**TASK STATEMENT:** Using the data that follows, say how many lines contain the word "induction", giving the number by itself.
.....
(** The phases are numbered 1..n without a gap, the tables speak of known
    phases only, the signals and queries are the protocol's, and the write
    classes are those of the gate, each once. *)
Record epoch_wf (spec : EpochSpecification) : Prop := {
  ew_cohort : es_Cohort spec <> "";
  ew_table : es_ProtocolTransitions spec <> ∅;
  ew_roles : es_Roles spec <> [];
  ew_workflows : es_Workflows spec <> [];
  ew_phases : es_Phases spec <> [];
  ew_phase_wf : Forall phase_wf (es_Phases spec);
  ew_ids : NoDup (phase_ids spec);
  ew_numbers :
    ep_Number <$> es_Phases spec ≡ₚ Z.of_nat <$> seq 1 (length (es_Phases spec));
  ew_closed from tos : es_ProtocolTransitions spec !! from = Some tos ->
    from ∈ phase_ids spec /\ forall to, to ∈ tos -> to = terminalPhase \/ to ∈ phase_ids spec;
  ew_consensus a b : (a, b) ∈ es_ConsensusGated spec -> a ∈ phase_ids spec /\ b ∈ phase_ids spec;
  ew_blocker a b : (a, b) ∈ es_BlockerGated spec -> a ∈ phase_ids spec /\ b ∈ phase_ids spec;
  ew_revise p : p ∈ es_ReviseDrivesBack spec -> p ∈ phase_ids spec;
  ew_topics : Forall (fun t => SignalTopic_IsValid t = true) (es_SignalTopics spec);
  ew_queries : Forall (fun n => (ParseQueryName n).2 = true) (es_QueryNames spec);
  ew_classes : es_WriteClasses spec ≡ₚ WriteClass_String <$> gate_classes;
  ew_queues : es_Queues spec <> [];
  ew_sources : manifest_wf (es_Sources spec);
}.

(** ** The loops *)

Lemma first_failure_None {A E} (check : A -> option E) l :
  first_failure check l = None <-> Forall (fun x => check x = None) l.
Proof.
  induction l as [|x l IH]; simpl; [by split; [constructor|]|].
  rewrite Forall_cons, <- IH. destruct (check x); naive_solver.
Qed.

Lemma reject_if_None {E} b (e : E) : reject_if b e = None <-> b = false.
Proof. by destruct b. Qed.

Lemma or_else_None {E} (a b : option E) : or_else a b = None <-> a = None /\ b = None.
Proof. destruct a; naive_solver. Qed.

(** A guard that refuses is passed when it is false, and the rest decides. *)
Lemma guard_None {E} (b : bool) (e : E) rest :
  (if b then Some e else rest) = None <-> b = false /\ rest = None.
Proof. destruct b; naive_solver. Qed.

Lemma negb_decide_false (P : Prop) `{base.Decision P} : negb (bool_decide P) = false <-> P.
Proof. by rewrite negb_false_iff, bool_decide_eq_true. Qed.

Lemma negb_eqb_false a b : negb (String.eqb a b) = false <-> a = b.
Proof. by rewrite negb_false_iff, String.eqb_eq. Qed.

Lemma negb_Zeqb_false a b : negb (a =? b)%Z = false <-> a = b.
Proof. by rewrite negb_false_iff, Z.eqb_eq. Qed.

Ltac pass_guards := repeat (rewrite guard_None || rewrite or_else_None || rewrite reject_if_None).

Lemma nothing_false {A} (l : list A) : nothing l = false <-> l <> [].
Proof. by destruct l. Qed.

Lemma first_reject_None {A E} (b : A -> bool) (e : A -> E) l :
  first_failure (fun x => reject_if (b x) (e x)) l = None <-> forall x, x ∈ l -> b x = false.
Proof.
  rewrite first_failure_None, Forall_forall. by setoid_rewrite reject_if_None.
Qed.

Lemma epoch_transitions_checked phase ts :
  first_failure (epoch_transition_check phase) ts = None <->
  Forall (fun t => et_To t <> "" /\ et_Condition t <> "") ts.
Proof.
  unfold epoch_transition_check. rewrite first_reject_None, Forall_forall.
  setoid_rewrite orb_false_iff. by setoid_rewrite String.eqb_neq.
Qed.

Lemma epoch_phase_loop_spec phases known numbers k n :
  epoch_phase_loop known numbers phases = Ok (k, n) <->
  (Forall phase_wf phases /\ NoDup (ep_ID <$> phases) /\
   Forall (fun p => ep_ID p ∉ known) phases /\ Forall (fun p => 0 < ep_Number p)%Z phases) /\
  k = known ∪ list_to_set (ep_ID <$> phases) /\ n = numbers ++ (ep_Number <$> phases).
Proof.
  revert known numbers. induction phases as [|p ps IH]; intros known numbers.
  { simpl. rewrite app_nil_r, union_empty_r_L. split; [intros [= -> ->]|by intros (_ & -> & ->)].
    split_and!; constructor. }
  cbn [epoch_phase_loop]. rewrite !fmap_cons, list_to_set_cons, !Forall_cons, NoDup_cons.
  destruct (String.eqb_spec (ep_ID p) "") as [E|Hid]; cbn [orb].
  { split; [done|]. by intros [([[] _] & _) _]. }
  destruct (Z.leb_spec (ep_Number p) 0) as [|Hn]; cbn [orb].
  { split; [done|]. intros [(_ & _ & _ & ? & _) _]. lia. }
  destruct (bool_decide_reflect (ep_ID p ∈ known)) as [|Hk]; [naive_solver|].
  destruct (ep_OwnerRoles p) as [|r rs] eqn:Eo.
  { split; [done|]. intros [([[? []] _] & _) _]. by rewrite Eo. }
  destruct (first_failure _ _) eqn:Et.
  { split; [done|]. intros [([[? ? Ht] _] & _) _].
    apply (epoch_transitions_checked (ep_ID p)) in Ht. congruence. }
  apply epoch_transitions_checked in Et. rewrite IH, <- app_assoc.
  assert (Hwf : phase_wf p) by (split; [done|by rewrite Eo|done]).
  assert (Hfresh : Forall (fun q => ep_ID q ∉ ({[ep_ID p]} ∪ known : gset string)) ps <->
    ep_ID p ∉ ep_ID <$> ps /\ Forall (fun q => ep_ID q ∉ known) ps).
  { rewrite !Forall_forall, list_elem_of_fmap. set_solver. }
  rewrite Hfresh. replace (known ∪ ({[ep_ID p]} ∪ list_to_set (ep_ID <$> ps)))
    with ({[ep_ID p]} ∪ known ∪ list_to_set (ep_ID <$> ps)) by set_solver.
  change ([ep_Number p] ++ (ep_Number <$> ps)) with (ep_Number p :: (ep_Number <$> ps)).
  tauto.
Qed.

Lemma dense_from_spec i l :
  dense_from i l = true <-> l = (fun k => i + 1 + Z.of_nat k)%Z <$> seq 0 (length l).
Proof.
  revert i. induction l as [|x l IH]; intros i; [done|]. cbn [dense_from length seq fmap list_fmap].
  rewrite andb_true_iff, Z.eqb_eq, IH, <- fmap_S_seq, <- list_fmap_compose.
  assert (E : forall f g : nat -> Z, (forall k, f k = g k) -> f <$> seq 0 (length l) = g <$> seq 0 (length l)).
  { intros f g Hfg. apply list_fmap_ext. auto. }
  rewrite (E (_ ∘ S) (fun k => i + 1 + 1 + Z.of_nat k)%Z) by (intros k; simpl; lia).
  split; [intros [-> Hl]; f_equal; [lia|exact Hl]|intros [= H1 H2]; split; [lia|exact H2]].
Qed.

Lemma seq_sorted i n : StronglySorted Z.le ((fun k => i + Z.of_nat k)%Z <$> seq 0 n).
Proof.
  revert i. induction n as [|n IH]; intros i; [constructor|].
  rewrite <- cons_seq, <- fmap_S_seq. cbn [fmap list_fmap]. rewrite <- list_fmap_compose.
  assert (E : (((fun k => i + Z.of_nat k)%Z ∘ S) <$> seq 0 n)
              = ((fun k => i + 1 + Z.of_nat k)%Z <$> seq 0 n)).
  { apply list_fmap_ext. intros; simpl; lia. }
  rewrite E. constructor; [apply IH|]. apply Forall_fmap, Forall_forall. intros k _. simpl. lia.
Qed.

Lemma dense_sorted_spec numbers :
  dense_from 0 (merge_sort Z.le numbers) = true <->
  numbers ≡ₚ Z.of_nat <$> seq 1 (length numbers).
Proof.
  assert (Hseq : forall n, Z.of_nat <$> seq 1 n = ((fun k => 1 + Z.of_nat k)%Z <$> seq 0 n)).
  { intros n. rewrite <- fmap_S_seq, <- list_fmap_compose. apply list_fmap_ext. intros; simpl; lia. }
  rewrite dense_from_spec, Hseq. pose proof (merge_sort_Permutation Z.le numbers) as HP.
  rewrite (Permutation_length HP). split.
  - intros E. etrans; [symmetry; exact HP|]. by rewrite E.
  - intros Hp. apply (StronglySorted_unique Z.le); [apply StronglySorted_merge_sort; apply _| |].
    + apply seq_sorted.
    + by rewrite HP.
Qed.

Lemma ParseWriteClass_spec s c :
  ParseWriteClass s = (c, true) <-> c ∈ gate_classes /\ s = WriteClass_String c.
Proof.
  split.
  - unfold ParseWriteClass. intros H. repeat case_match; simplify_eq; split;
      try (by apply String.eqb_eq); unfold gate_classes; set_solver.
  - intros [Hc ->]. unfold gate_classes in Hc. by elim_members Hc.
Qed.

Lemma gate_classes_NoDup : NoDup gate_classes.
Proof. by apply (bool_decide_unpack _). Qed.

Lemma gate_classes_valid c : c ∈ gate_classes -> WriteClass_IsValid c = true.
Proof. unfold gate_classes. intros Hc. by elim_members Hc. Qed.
.....
**EXERCISE ANSWER:** 4